Provided data =>
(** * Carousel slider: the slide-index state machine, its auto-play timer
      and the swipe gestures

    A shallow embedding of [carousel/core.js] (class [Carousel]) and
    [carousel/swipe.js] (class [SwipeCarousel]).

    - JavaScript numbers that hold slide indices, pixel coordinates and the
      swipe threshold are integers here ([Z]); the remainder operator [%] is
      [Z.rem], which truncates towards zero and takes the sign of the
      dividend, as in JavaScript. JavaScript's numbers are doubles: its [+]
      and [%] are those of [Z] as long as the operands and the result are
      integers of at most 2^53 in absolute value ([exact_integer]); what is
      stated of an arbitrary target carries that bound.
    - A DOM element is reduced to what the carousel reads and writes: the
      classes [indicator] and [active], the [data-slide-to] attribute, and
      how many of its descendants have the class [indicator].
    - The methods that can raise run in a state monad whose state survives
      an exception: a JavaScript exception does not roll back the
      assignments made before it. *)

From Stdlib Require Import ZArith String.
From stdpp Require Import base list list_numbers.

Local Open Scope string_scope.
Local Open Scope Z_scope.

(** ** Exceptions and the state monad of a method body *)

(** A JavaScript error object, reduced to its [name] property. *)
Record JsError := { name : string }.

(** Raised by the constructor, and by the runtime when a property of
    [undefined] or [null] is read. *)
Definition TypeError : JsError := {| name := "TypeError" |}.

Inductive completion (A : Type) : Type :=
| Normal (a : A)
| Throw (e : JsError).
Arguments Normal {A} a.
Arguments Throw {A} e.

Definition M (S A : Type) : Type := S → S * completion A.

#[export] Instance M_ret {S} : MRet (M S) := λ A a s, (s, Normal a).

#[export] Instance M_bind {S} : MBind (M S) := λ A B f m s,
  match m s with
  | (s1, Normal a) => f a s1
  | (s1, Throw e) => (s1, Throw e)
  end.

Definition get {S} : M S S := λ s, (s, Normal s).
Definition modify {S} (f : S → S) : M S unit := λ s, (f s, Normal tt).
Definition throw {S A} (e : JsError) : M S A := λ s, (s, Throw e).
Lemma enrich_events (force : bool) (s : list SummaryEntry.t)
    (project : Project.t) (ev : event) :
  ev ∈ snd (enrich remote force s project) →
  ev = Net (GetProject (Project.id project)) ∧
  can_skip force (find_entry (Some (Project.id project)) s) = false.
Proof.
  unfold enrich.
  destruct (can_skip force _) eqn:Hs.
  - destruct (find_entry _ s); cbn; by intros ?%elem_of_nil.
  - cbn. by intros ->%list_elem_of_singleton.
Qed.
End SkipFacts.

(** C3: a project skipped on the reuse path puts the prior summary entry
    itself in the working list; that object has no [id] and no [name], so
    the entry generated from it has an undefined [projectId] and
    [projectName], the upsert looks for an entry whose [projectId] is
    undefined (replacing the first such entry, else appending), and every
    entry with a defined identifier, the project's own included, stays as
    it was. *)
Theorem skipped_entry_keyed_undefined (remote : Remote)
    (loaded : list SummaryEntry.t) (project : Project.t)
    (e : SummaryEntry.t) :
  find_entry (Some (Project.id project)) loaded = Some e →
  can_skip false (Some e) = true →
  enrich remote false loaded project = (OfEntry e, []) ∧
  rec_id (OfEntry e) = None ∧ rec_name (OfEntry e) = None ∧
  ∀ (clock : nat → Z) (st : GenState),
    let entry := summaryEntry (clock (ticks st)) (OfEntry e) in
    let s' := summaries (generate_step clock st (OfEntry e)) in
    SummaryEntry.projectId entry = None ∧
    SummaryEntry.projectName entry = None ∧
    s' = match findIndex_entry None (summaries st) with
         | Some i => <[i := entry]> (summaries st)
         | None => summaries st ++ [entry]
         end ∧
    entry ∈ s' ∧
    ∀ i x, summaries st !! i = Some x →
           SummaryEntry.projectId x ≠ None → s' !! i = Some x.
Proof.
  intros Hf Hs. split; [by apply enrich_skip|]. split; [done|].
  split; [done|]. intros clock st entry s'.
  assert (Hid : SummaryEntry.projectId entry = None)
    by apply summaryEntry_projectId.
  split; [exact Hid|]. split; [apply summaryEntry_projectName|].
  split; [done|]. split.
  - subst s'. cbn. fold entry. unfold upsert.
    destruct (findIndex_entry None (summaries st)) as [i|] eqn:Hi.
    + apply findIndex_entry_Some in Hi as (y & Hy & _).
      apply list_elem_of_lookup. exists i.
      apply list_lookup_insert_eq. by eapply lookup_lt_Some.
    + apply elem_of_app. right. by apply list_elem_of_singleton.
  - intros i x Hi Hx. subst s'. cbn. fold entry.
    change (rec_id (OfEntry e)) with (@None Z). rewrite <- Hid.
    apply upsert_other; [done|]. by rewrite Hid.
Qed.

Exercise prompt =>
Retype all the data verbatim.

Problem solution =>
(** * Carousel slider: the slide-index state machine, its auto-play timer
      and the swipe gestures

    A shallow embedding of [carousel/core.js] (class [Carousel]) and
    [carousel/swipe.js] (class [SwipeCarousel]).

    - JavaScript numbers that hold slide indices, pixel coordinates and the
      swipe threshold are integers here ([Z]); the remainder operator [%] is
      [Z.rem], which truncates towards zero and takes the sign of the
      dividend, as in JavaScript. JavaScript's numbers are doubles: its [+]
      and [%] are those of [Z] as long as the operands and the result are
      integers of at most 2^53 in absolute value ([exact_integer]); what is
      stated of an arbitrary target carries that bound.
    - A DOM element is reduced to what the carousel reads and writes: the
      classes [indicator] and [active], the [data-slide-to] attribute, and
      how many of its descendants have the class [indicator].
    - The methods that can raise run in a state monad whose state survives
      an exception: a JavaScript exception does not roll back the
      assignments made before it. *)

From Stdlib Require Import ZArith String.
From stdpp Require Import base list list_numbers.

Local Open Scope string_scope.
Local Open Scope Z_scope.

(** ** Exceptions and the state monad of a method body *)

(** A JavaScript error object, reduced to its [name] property. *)
Record JsError := { name : string }.

(** Raised by the constructor, and by the runtime when a property of
    [undefined] or [null] is read. *)
Definition TypeError : JsError := {| name := "TypeError" |}.

Inductive completion (A : Type) : Type :=
| Normal (a : A)
| Throw (e : JsError).
Arguments Normal {A} a.
Arguments Throw {A} e.

Definition M (S A : Type) : Type := S → S * completion A.

#[export] Instance M_ret {S} : MRet (M S) := λ A a s, (s, Normal a).

#[export] Instance M_bind {S} : MBind (M S) := λ A B f m s,
  match m s with
  | (s1, Normal a) => f a s1
  | (s1, Throw e) => (s1, Throw e)
  end.

Definition get {S} : M S S := λ s, (s, Normal s).
Definition modify {S} (f : S → S) : M S unit := λ s, (f s, Normal tt).
Definition throw {S A} (e : JsError) : M S A := λ s, (s, Throw e).
Lemma enrich_events (force : bool) (s : list SummaryEntry.t)
    (project : Project.t) (ev : event) :
  ev ∈ snd (enrich remote force s project) →
  ev = Net (GetProject (Project.id project)) ∧
  can_skip force (find_entry (Some (Project.id project)) s) = false.
Proof.
  unfold enrich.
  destruct (can_skip force _) eqn:Hs.
  - destruct (find_entry _ s); cbn; by intros ?%elem_of_nil.
  - cbn. by intros ->%list_elem_of_singleton.
Qed.
End SkipFacts.

(** C3: a project skipped on the reuse path puts the prior summary entry
    itself in the working list; that object has no [id] and no [name], so
    the entry generated from it has an undefined [projectId] and
    [projectName], the upsert looks for an entry whose [projectId] is
    undefined (replacing the first such entry, else appending), and every
    entry with a defined identifier, the project's own included, stays as
    it was. *)
Theorem skipped_entry_keyed_undefined (remote : Remote)
    (loaded : list SummaryEntry.t) (project : Project.t)
    (e : SummaryEntry.t) :
  find_entry (Some (Project.id project)) loaded = Some e →
  can_skip false (Some e) = true →
  enrich remote false loaded project = (OfEntry e, []) ∧
  rec_id (OfEntry e) = None ∧ rec_name (OfEntry e) = None ∧
  ∀ (clock : nat → Z) (st : GenState),
    let entry := summaryEntry (clock (ticks st)) (OfEntry e) in
    let s' := summaries (generate_step clock st (OfEntry e)) in
    SummaryEntry.projectId entry = None ∧
    SummaryEntry.projectName entry = None ∧
    s' = match findIndex_entry None (summaries st) with
         | Some i => <[i := entry]> (summaries st)
         | None => summaries st ++ [entry]
         end ∧
    entry ∈ s' ∧
    ∀ i x, summaries st !! i = Some x →
           SummaryEntry.projectId x ≠ None → s' !! i = Some x.
Proof.
  intros Hf Hs. split; [by apply enrich_skip|]. split; [done|].
  split; [done|]. intros clock st entry s'.
  assert (Hid : SummaryEntry.projectId entry = None)
    by apply summaryEntry_projectId.
  split; [exact Hid|]. split; [apply summaryEntry_projectName|].
  split; [done|]. split.
  - subst s'. cbn. fold entry. unfold upsert.
    destruct (findIndex_entry None (summaries st)) as [i|] eqn:Hi.
    + apply findIndex_entry_Some in Hi as (y & Hy & _).
      apply list_elem_of_lookup. exists i.
      apply list_lookup_insert_eq. by eapply lookup_lt_Some.
    + apply elem_of_app. right. by apply list_elem_of_singleton.
  - intros i x Hi Hx. subst s'. cbn. fold entry.
    change (rec_id (OfEntry e)) with (@None Z). rewrite <- Hid.
    apply upsert_other; [done|]. by rewrite Hid.
Qed.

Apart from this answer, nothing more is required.